We discuss the hard work ethic and explain why it isn’t the best approach in the long term to help you improve as a runner.
We quite often hear the word ‘push’ used when running is described. I expect you have come across this among runners you know. They will often say things like, ” I want to push myself and come out of my comfort zone,” or “I have to push on and run faster to get a good workout”. Too often we accept that to achieve something in life you have to work hard for it. But is this true if you apply it to running training?

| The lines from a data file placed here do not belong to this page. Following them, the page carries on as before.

(** X25. The queued fault-in when it runs, for an enabler of a descriptor
    that the task and the work both reference, every page being pinned. An
    enabler that was unregistered meanwhile is taken off the list and
    destroyed, giving up its reference on its event, and the memory of the
    process is untouched. Otherwise the enabler is no longer marked as
    faulting, and its bit is written into the process exactly when the page
    came in and the process still has tasks. In each case the work gives
    back its reference on the descriptor and its fault record. *)
Theorem fault_fixup_result (fixup : Z) (scheduled : bool) (pins : list bool)
    (mm : user_event_mm) (i : nat) (e : user_event_enabler)
    (um : user_memory) (st : kstate) :
  mm_enablers mm !! i = Some e ->
  2 <= mm_refcnt mm ->
  Forall (fun b => b = true) pins ->
  let '(mm', um', pins', st') :=
    user_event_enabler_fault_fixup fixup scheduled pins mm i um st in
  register_table st' = register_table st
  /\ if is_freeing e then
       mm' = Some {| mm_enablers := delete i (mm_enablers mm);
                     mm_refcnt := mm_refcnt mm - 1;
                     mm_tasks := mm_tasks mm |}
       /\ um' = um
       /\ (forall p,
             events st' !! p
             = (if decide (en_event e = p) then drop_refs 1 else id)
                 <$> events st !! p)
       /\ live (mem st') = live (mem st) - 2
     else
       mm' = Some {| mm_enablers := alter clear_faulting i (mm_enablers mm);
                     mm_refcnt := mm_refcnt mm - 1;
                     mm_tasks := mm_tasks mm |}
       /\ events st' = events st
       /\ live (mem st') = live (mem st) - 1
       /\ um' = if (fixup =? 0) && negb (mm_tasks mm =? 0)
                then write_bit (event_on (events st) e) (enabler_bit e)
                       (en_addr e) um
                else um.
Proof.
  intros Hi Href Hpins. unfold user_event_enabler_fault_fixup. rewrite Hi.
  assert (Hput : forall es s,
            user_event_mm_put
              {| mm_enablers := es; mm_refcnt := mm_refcnt mm;
                 mm_tasks := mm_tasks mm |} s
            = (Some {| mm_enablers := es; mm_refcnt := mm_refcnt mm - 1;
                       mm_tasks := mm_tasks mm |}, s)).
  { intros es s. unfold user_event_mm_put. cbn [mm_refcnt mm_enablers mm_tasks].
    destruct (mm_refcnt mm - 1 =? 0) eqn:Hz; [lia | reflexivity]. }
  unfold is_freeing.
  destruct (Z.testbit (en_values e) ENABLE_VAL_FREEING_BIT) eqn:Hfree.
  - cbv zeta. rewrite Hput. split; [reflexivity|]. split; [reflexivity|].
    split; [reflexivity|]. split.
    + intros p. cbn [events set_mem]. apply enabler_destroy_lookup.
    + cbn. lia.
  - unfold user_event_mm_fault_in, set_values.
    change (fun e0 : user_event_enabler =>
              {| en_event := en_event e0; en_addr := en_addr e0;
                 en_values := Z.clearbit (en_values e0) ENABLE_VAL_FAULTING_BIT |})
      with clear_faulting.
    destruct (mm_tasks mm =? 0) eqn:Htasks.
    + replace (- ENOENT =? 0) with false by reflexivity.
      rewrite andb_false_r. cbv zeta. rewrite Hput.
      split; [reflexivity|]. split; [reflexivity|]. split; [reflexivity|].
      split; [cbn; lia | reflexivity].
    + cbn [negb]. rewrite andb_true_r.
      destruct (fixup =? 0) eqn:Hfix.
      * unfold user_event_enabler_write_fixup.
        cbn [mm_tasks en_values en_event en_addr]. rewrite Htasks.
        rewrite Z.clearbit_eq.
        rewrite Z.clearbit_neq by (unfold ENABLE_VAL_FAULTING_BIT,
                                     ENABLE_VAL_FREEING_BIT; lia).
        rewrite Hfree. cbn [orb].
        assert (Hhd : hd true pins = true)
          by (destruct Hpins as [|b pins Hb _]; [reflexivity | exact Hb]).
        rewrite Hhd. cbn [negb]. rewrite Hput. rewrite clear_faulting_bit.
        split; [reflexivity|]. split; [reflexivity|]. split; [reflexivity|].
        split; [cbn; lia | reflexivity].
      * cbv zeta. rewrite Hput.
        split; [reflexivity|]. split; [reflexivity|]. split; [reflexivity|].
        split; [cbn; lia | reflexivity].
Qed.

End FurtherFanOut.

(** ** Matching a dynamic-event command *)

Section FurtherMatch.
Context `{Platform}.

Lemma string_app_nil_r (s : string) : (s ++ "")%string = s.
Proof.
  induction s as [|a s IH]; [reflexivity|].
  change (String a (s ++ "")%string = String a s). f_equal. exact IH.
Qed.

Lemma concat_spaced (a : string) (l : list string) :
  String.concat " " (a :: l) = (a ++ spaced l)%string.
Proof.
  revert a. induction l as [|b l IH]; intros a.
  - cbn. symmetry. apply string_app_nil_r.
  - change (String.concat " " (a :: b :: l))
      with (a ++ " " ++ String.concat " " (b :: l))%string.
    rewrite IH. reflexivity.
Qed.

(** The loop stops behind the first word with a semicolon, or at the end. *)
Lemma dyn_field_loop_semi (ws : list string) (w : string) (rest : list string) :
  Forall no_semi ws -> has_semi w ->
  dyn_field_loop (ws ++ w :: rest) false
  = (spaced (ws ++ [w]), length (ws ++ [w]), true).
Proof.
  intros Hws Hw. induction Hws as [|a ws Ha _ IH]; cbn [app dyn_field_loop].
  - unfold has_semi in Hw. destruct (split_at ";" w); [|contradiction].
    cbn. rewrite string_app_nil_r. reflexivity.
  - unfold no_semi in Ha. rewrite Ha, IH. reflexivity.
Qed.

Lemma dyn_field_loop_end (ws : list string) :
  Forall no_semi ws ->
  dyn_field_loop ws false = (spaced ws, length ws, false).
Proof.
  intros Hws. induction Hws as [|a ws Ha _ IH]; cbn [dyn_field_loop];
    [reflexivity|].
  unfold no_semi in Ha. rewrite Ha, IH. reflexivity.
Qed.

Lemma dyn_field_loop_spec (args : list string) :
  let '(text, n, colon) := dyn_field_loop args false in
  exists span rest,
    args = span ++ rest
    /\ n = length span
    /\ text = spaced span
    /\ ((colon = true
         /\ exists ws w, span = ws ++ [w] /\ Forall no_semi ws /\ has_semi w)
        \/ (colon = false /\ rest = [] /\ Forall no_semi span)).
Proof.
  induction args as [|a args IH]; cbn [dyn_field_loop].
  - exists [], []. split; [reflexivity|]. split; [reflexivity|].
    split; [reflexivity|]. right. split; [reflexivity|].
    split; [reflexivity | constructor].
  - destruct (split_at ";" a) as [cut|] eqn:Ha.
    + exists [a], args. split; [reflexivity|]. split; [reflexivity|].
      split; [cbn; rewrite string_app_nil_r; reflexivity|].
      left. split; [reflexivity|]. exists [], a. split; [reflexivity|].
      split; [constructor|]. unfold has_semi. rewrite Ha. discriminate.
    + destruct (dyn_field_loop args false) as [[text n] colon].
      destruct IH as (span & rest & -> & -> & -> & Hcase).
      exists (a :: span), rest. split; [reflexivity|]. split; [reflexivity|].
      split; [reflexivity|].
      destruct Hcase as [(-> & ws & w & -> & Hws & Hw) | (-> & -> & Hspan)].
      * left. split; [reflexivity|]. exists (a :: ws), w.
        split; [reflexivity|]. split; [constructor; assumption | exact Hw].
      * right. split; [reflexivity|]. split; [reflexivity|].
        constructor; assumption.
Qed.

(** The same from the first argument on, which has no space before it. *)
Lemma dyn_field_first (a : string) (args : list string) :
  dyn_field_loop (a :: args) true
  = let '(text, n, colon) := dyn_field_loop (a :: args) false in
    (string_drop 1 text, n, colon).
Proof.
  cbn [dyn_field_loop]. destruct (split_at ";" a); [reflexivity|].
  destruct (dyn_field_loop args false) as [[text n] colon]. reflexivity.
Qed.

Lemma string_drop_spaced (a : string) (l : list string) :
  string_drop 1 (spaced (a :: l)) = String.concat " " (a :: l).
Proof. rewrite concat_spaced. reflexivity. Qed.


(** What [user_dyn_field_set_string] takes from the arguments. *)
Lemma dyn_field_set_string_spec (argv : list string) (i : nat) :
  (i < length argv)%nat ->
  let '(text, i', colon) := user_dyn_field_set_string argv i in
  exists span,
    span <> []
    /\ drop i argv = span ++ drop i' argv
    /\ i' = (i + length span)%nat
    /\ text = String.concat " " span
    /\ ((colon = true
         /\ exists ws w, span = ws ++ [w] /\ Forall no_semi ws /\ has_semi w)
        \/ (colon = false /\ i' = length argv /\ Forall no_semi span)).
Proof.
  intros Hi. unfold user_dyn_field_set_string.
  destruct (drop i argv) as [|a args] eqn:Hdrop.
  { apply (f_equal length) in Hdrop. rewrite length_drop in Hdrop.
    cbn in Hdrop. lia. }
  rewrite dyn_field_first.
  pose proof (dyn_field_loop_spec (a :: args)) as Hspec.
  destruct (dyn_field_loop (a :: args) false) as [[text n] colon].
  destruct Hspec as (span & rest & Hsplit & -> & -> & Hcase).
  assert (Hrest : drop (i + length span) argv = rest).
  { rewrite <- drop_drop, Hdrop, Hsplit. apply drop_app_length. }
  assert (Hne : span <> []).
  { destruct Hcase as [(_ & ws & w & -> & _) | (_ & -> & _)].
    - destruct ws; discriminate.
    - rewrite app_nil_r in Hsplit. subst span. discriminate. }
  exists span. split; [exact Hne|]. split; [rewrite Hrest; exact Hsplit|].
  split; [reflexivity|]. split.
  { destruct span as [|b span]; [contradiction|]. apply string_drop_spaced. }
  destruct Hcase as [Hsemi | (-> & -> & Hspan)]; [left; exact Hsemi|].
  right. split; [reflexivity|]. split; [|exact Hspan].
  rewrite app_nil_r in Hsplit. apply (f_equal length) in Hdrop.
  rewrite length_drop, Hsplit in Hdrop. lia.
Qed.

Lemma dyn_field_set_string_semi (argv : list string) (i : nat)
    (ws : list string) (w : string) (rest : list string) :
  drop i argv = ws ++ w :: rest ->
  Forall no_semi ws -> has_semi w ->
  user_dyn_field_set_string argv i
  = (String.concat " " (ws ++ [w]), (i + length (ws ++ [w]))%nat, true).
Proof.
  intros Hdrop Hws Hw. unfold user_dyn_field_set_string. rewrite Hdrop.
  pose proof (dyn_field_loop_semi ws w rest Hws Hw) as Hloop.
  destruct ws as [|a ws]; cbn [app] in *;
    rewrite dyn_field_first, Hloop, string_drop_spaced; reflexivity.
Qed.

Lemma dyn_field_set_string_end (argv : list string) (i : nat)
    (ws : list string) :
  ws <> [] ->
  drop i argv = ws ->
  Forall no_semi ws ->
  user_dyn_field_set_string argv i
  = (String.concat " " ws, (i + length ws)%nat, false).
Proof.
  intros Hne Hdrop Hws. unfold user_dyn_field_set_string. rewrite Hdrop.
  destruct ws as [|a ws]; [contradiction|].
  rewrite dyn_field_first, (dyn_field_loop_end (a :: ws) Hws).
  rewrite string_drop_spaced. reflexivity.
Qed.

Lemma kmalloc_allocates (m : kmem) :
  allocates m ->
  exists m', kmalloc m = (true, m') /\ allocates m'.
Proof.
  unfold allocates, kmalloc. intros Hplan.
  destruct (alloc_plan m) as [|b plan] eqn:Hp.
  - eexists. split; [reflexivity|]. cbn. constructor.
  - inversion Hplan as [|? ? Hb Hrest]; subst. eexists.
    split; [reflexivity|]. cbn. exact Hrest.
Qed.

(** A field matcher frees what it allocates. *)
Lemma user_field_match_live (f : ftrace_event_field) (argv : list string)
    (i : nat) (m : kmem) :
  live (user_field_match f argv i m).2 = live m.
Proof.
  unfold user_field_match. destruct (length argv <=? i)%nat; [reflexivity|].
  destruct (user_dyn_field_set_string argv i) as [[text i'] colon].
  destruct (negb _); [reflexivity|].
  destruct (kmalloc m) as [ok1 m1] eqn:Hk1. apply kmalloc_live in Hk1.
  destruct (kmalloc m1) as [ok2 m2] eqn:Hk2. apply kmalloc_live in Hk2.
  destruct ok1, ok2; cbn in *; lia.
Qed.

Lemma user_field_match_true (f : ftrace_event_field) (argv : list string)
    (i i' : nat) (m m' : kmem) :
  user_field_match f argv i m = (true, i', m') ->
  exists span,
    span <> []
    /\ drop i argv = span ++ drop i' argv
    /\ i' = (i + length span)%nat
    /\ ((exists ws w, span = ws ++ [w] /\ Forall no_semi ws /\ has_semi w
                      /\ String.concat " " span = user_field_set_string f true)
        \/ (i' = length argv /\ Forall no_semi span
            /\ String.concat " " span = user_field_set_string f false)).
Proof.
  unfold user_field_match.
  destruct (length argv <=? i)%nat eqn:Hlen; [discriminate|].
  apply Nat.leb_gt in Hlen.
  pose proof (dyn_field_set_string_spec argv i Hlen) as Hspec.
  destruct (user_dyn_field_set_string argv i) as [[text i1] colon].
  destruct Hspec as (span & Hne & Hdrop & -> & -> & Hcase).
  destruct (negb _); [discriminate|].
  destruct (kmalloc m) as [ok1 m1]. destruct (kmalloc m1) as [ok2 m2].
  destruct (negb ok1 || negb ok2); [discriminate|].
  intros [= Heq <- _]. apply String.eqb_eq in Heq.
  exists span. split; [exact Hne|]. split; [exact Hdrop|].
  split; [reflexivity|].
  destruct Hcase as [(-> & ws & w & Hspan & Hws & Hw) | (-> & Hend & Hspan)].
  - left. exists ws, w. repeat split; assumption.
  - right. repeat split; assumption.
Qed.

Why does work have to be hard?
You can regard the dedication it takes to go out running regularly in all weathers ‘hard work’ but it doesn’t need to be harder than that. If the running session itself is hard then it becomes difficult to motivate yourself. Expecting running to be hard creates the following negative feedback loop. Running needs to be hard otherwise it’s not doing me any good. It makes me tired but I need to push through and do it. But I really don’t look forward to it! The tiredness and fatigue this approach creates is counterproductive and won’t make you fitter. Why is this?
Why doesn’t hard work work if you are a runner?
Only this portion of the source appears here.